EXAMPLE 1: Bubble Chart with 5 Dimensions

Encoding Strategy:
  X-axis (Position): Sales (most accurate channel for primary metric)
  Y-axis (Position): Profit Margin %
  Size (Area): Total Customers
  Color (Hue): Product (categorical)
  Shape (Symbol): Region (categorical)



How to Read This Visualization:
  1. Position (X,Y): Find product-region in quadrants
  2. Bubble Size: Larger = more customers
  3. Color: Identifies product family
  4. Shape: Identifies geographic region
  5. Hover: See exact values and quarter

Insights Visible:
  ✓ Top-right quadrant: Stars (high sales, high margin)
  ✓ Bottom-left quadrant: Problem areas (low sales, low margin)
  ✓ Large bubbles in good quadrants: Prioritize retention
  ✓ Small bubbles in good quadrants: Growth opportunities

--------------------------------------------------------------------------------

EXAMPLE 2: Parallel Coordinates Plot (6+ Dimensions)

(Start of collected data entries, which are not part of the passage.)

Definition set_basic (o : sopt) (val : Z) (sk : sock) : option (Z * sock * list sev) :=
  match o with
  | SO_DEBUG => if ztrue val && negb (cap_net_admin e) then err (- EACCES) sk
                else ok (bool_flag SOCK_DBG val sk)
  | SO_REUSEADDR => ok (upd sk_reuse (b2z (ztrue val)) sk)
  | SO_REUSEPORT =>
      if ztrue val && negb ((sk sk_family =? AF_INET) || (sk sk_family =? AF_INET6))
      then err (- EOPNOTSUPP) sk else ok (bool_flag sk_reuseport val sk)
  | SO_TYPE | SO_PROTOCOL | SO_DOMAIN | SO_ERROR => err (- ENOPROTOOPT) sk
  | SO_DONTROUTE => Some (0, bool_flag SOCK_LOCALROUTE val sk, [EvDstReset])
  | SO_BROADCAST => ok (bool_flag SOCK_BROADCAST val sk)
  | SO_SNDBUF => Some (0, set_sndbuf (min_u32 val (wmem_max e)) sk, [EvWriteSpace])
  | SO_SNDBUFFORCE =>
      if negb (cap_net_admin e) then err (- EPERM) sk
      else Some (0, set_sndbuf (if val <? 0 then 0 else val) sk, [EvWriteSpace])
  | SO_RCVBUF => ok (__sock_set_rcvbuf (min_u32 val (rmem_max e)) sk)
  | SO_RCVBUFFORCE =>
      if negb (cap_net_admin e) then err (- EPERM) sk else ok (__sock_set_rcvbuf (Z.max val 0) sk)
  | SO_KEEPALIVE =>
      Some (0, bool_flag SOCK_KEEPOPEN val sk, if has_keepalive e then [EvKeepalive (ztrue val)] else [])
  | SO_OOBINLINE => ok (bool_flag SOCK_URGINLINE val sk)
  | SO_NO_CHECK => ok (bool_flag sk_no_check_tx val sk)
  | SO_PRIORITY =>
      if ((0 <=? val) && (val <=? 6)) || ns_net_admin e then ok (upd sk_priority (wrapu 32 val) sk)
      else err (- EPERM) sk
  | _ => None
  end.

Definition set_linger (optval : list Z) (optlen : Z) (sk : sock) : option (Z * sock * list sev) :=
  if optlen <? 8 then err (- EINVAL) sk
  else match copy_from optval 8 with
       | None => err (- EFAULT) sk
       | Some l =>
           if negb (ztrue (int_of l)) then ok (upd SOCK_LINGER 0 sk)
           else ok (upd SOCK_LINGER 1
                      (upd sk_lingertime (wrapu 32 (wrapu 32 (int_of (drop 4 l)) * HZ e)) sk))
       end.

Definition set_timing (o : sopt) (val : Z) (optval : list Z) (optlen : Z) (sk : sock)
    : option (Z * sock * list sev) :=
  match o with
  | SO_LINGER => set_linger optval optlen sk
  | SO_BSDCOMPAT => ok sk
  | SO_PASSCRED => ok (bool_flag SOCK_PASSCRED val sk)
  | SO_TIMESTAMP_OLD | SO_TIMESTAMP_NEW | SO_TIMESTAMPNS_OLD | SO_TIMESTAMPNS_NEW =>
      ok (sock_set_timestamp o (ztrue val) sk)
  | SO_TIMESTAMPING_NEW | SO_TIMESTAMPING_OLD =>
      if optlen =? 8 then
        match copy_from optval 8 with
        | None => err (- EFAULT) sk
        | Some l => let '(ret, sk) := sock_set_timestamping o (int_of l) (int_of (drop 4 l)) sk in Some (ret, sk, [])
        end
      else let '(ret, sk) := sock_set_timestamping o val 0 sk in Some (ret, sk, [])
  | SO_RCVLOWAT =>
      let val := if val <? 0 then INT_MAX else val in
      match set_rcvlowat e with
      | Some op => let '(ret, sk) := op val sk in Some (ret, sk, [])
      | None => ok (upd sk_rcvlowat (if val =? 0 then 1 else val) sk)
      end
  | SO_RCVTIMEO_OLD => let '(ret, sk) := set_timeout sk_rcvtimeo optval optlen true sk in Some (ret, sk, [])
  | SO_RCVTIMEO_NEW => let '(ret, sk) := set_timeout sk_rcvtimeo optval optlen false sk in Some (ret, sk, [])
  | SO_SNDTIMEO_OLD => let '(ret, sk) := set_timeout sk_sndtimeo optval optlen true sk in Some (ret, sk, [])
  | SO_SNDTIMEO_NEW => let '(ret, sk) := set_timeout sk_sndtimeo optval optlen false sk in Some (ret, sk, [])
  | _ => None
  end.

(** Filters belong to net/core/filter.c; their results are parameters. *)
Definition set_filter (o : sopt) (val : Z) (optlen : Z) (sk : sock) : option (Z * sock * list sev) :=
  match o with
  | SO_ATTACH_FILTER | SO_ATTACH_REUSEPORT_CBPF =>
      if ztrue (fprog_ret e) then err (fprog_ret e) sk else Some (filter_ret e o, sk, [EvFilter])
  | SO_ATTACH_BPF | SO_ATTACH_REUSEPORT_EBPF =>
      if optlen =? 4 then Some (filter_ret e o, sk, [EvFilter]) else err (- EINVAL) sk
  | SO_DETACH_REUSEPORT_BPF | SO_DETACH_FILTER => Some (filter_ret e o, sk, [EvFilter])
  | SO_LOCK_FILTER =>
      if ztrue (sk SOCK_FILTER_LOCKED) && negb (ztrue val) then err (- EPERM) sk
      else ok (bool_flag SOCK_FILTER_LOCKED val sk)
  | SO_PASSSEC => ok (bool_flag SOCK_PASSSEC val sk)
  | SO_MARK =>
      if negb (ns_net_admin e) then err (- EPERM) sk
      else let '(sk, ev) := __sock_set_mark val sk in Some (0, sk, ev)
  | SO_RXQ_OVFL => ok (bool_flag SOCK_RXQ_OVFL val sk)
  | SO_WIFI_STATUS => ok (bool_flag SOCK_WIFI_STATUS val sk)
  | SO_PEEK_OFF =>
      match set_peek_off e with
      | Some op => let '(ret, sk) := op val sk in Some (ret, sk, [])
      | None => err (- EOPNOTSUPP) sk
      end
  | SO_NOFCS => ok (bool_flag SOCK_NOFCS val sk)
  | SO_SELECT_ERR_QUEUE => ok (bool_flag SOCK_SELECT_ERR_QUEUE val sk)
  | _ => None
  end.

Definition set_pacing (val : Z) (optval : list Z) (optlen : Z) (sk : sock) : option (Z * sock * list sev) :=
  let ulval := if wrapu 32 val =? 2 ^ 32 - 1 then ULONG_MAX else wrapu 32 val in
  match (if 8 <=? optlen then le_value <$> copy_from optval 8 else Some ulval) with
  | None => err (- EFAULT) sk
  | Some ulval =>
      let sk := if negb (ulval =? ULONG_MAX) && (sk sk_pacing_status =? SK_PACING_NONE)
                then upd sk_pacing_status SK_PACING_NEEDED sk else sk in
      ok (upd sk_pacing_rate (Z.min (sk sk_pacing_rate) ulval) (upd sk_max_pacing_rate ulval sk))
  end.

Definition zerocopy_ok (sk : sock) : bool :=
  if (sk sk_family =? AF_INET) || (sk sk_family =? AF_INET6) then
    ((sk sk_type =? SOCK_STREAM) && (sk sk_protocol =? IPPROTO_TCP)) ||
    ((sk sk_type =? SOCK_DGRAM) && (sk sk_protocol =? IPPROTO_UDP))
  else sk sk_family =? AF_RDS.

Definition set_txtime (optval : list Z) (optlen : Z) (sk : sock) : option (Z * sock * list sev) :=
  if negb (optlen =? 8) then err (- EINVAL) sk
  else match copy_from optval 8 with
       | None => err (- EFAULT) sk
       | Some l =>
           let clockid := int_of l in
           let fl := uint_of (drop 4 l) in
           if ztrue (Z.land fl (Z.lnot SOF_TXTIME_FLAGS_MASK)) then err (- EINVAL) sk
           else if negb (clockid =? CLOCK_MONOTONIC) && negb (ns_net_admin e) then err (- EPERM) sk
           else ok (upd sk_txtime_report_errors (b2z (flag fl SOF_TXTIME_REPORT_ERRORS))
                      (upd sk_txtime_deadline_mode (b2z (flag fl SOF_TXTIME_DEADLINE_MODE))
                        (upd sk_clockid (wrapu 8 clockid) (upd SOCK_TXTIME 1 sk))))
       end.

Definition set_late (o : sopt) (val : Z) (optval : list Z) (optlen : Z) (sk : sock)
    : option (Z * sock * list sev) :=
  match o with
  | SO_BUSY_POLL =>
      if (sk sk_ll_usec <? wrapu 32 val) && negb (cap_net_admin e) then err (- EPERM) sk
      else if val <? 0 then err (- EINVAL) sk else ok (upd sk_ll_usec val sk)
  | SO_PREFER_BUSY_POLL =>
      if ztrue val && negb (cap_net_admin e) then err (- EPERM) sk
      else ok (upd sk_prefer_busy_poll (b2z (ztrue val)) sk)
  | SO_BUSY_POLL_BUDGET =>
      if (sk sk_busy_poll_budget <? val) && negb (cap_net_admin e) then err (- EPERM) sk
      else if (val <? 0) || (65535 <? val) then err (- EINVAL) sk else ok (upd sk_busy_poll_budget val sk)
  | SO_MAX_PACING_RATE => set_pacing val optval optlen sk
  | SO_INCOMING_CPU => Some (0, upd sk_incoming_cpu val sk, [EvIncomingCpu val])
  | SO_CNX_ADVICE => Some (0, sk, if val =? 1 then [EvNegativeAdvice] else [])
  | SO_ZEROCOPY =>
      if negb (zerocopy_ok sk) then err (- ENOTSUPP) sk
      else if (val <? 0) || (1 <? val) then err (- EINVAL) sk else ok (bool_flag SOCK_ZEROCOPY val sk)
  | SO_TXTIME => set_txtime optval optlen sk
  | SO_BINDTOIFINDEX => Some (sock_bindtoindex_locked val sk)
  | SO_BUF_LOCK =>
      if ztrue (Z.land val (Z.lnot SOCK_BUF_LOCK_MASK)) then err (- EINVAL) sk
      else ok (upd sk_userlocks (Z.lor val (Z.land (sk sk_userlocks) (Z.lnot SOCK_BUF_LOCK_MASK))) sk)
  | _ => None
  end.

Use Case: When you have many quantitative dimensions to compare
Benefits:
  ✓ Show 6+ dimensions simultaneously
  ✓ Identify patterns and clusters
  ✓ Filter by brushing any axis



How to Read Parallel Coordinates:
  • Each vertical axis represents one dimension
  • Each line represents one product
  • Lines connecting axes show relationships
  • Parallel lines = correlated dimensions
  • Crossing lines = inverse relationships

Interactive Features:
  • Drag on any axis to filter (brushing)
  • Reorder axes by dragging axis title
  • Hover on line to highlight and see product name



## Part 7: Data Storytelling - Transforming Analysis into Narrative

### 7.1 Why Storytelling Matters in Visualization

**The Problem with Exploratory Dashboards:**
- Show everything → overwhelm viewers
- No clear takeaway → people draw wrong conclusions
- Equal emphasis → important insights buried

**The Power of Narrative:**
- Guides attention → viewers see what matters
- Creates emotional connection → data becomes memorable
- Drives action → clear next steps

### 7.2 The Three-Act Structure for Data Stories

#### Act 1: Setup (Context & Baseline)
**Goal**: Establish the "normal" state and why it matters

**Elements**:
- Show historical context or industry benchmarks
- Establish baseline performance
- Introduce key metrics and their importance
- Set expectations

**Visual Techniques**:
- Muted colors for baseline (gray, light blue)
- Reference lines showing averages
- Annotations explaining context

**Example**: "Our average monthly sales have been steady at $500K for the past year..."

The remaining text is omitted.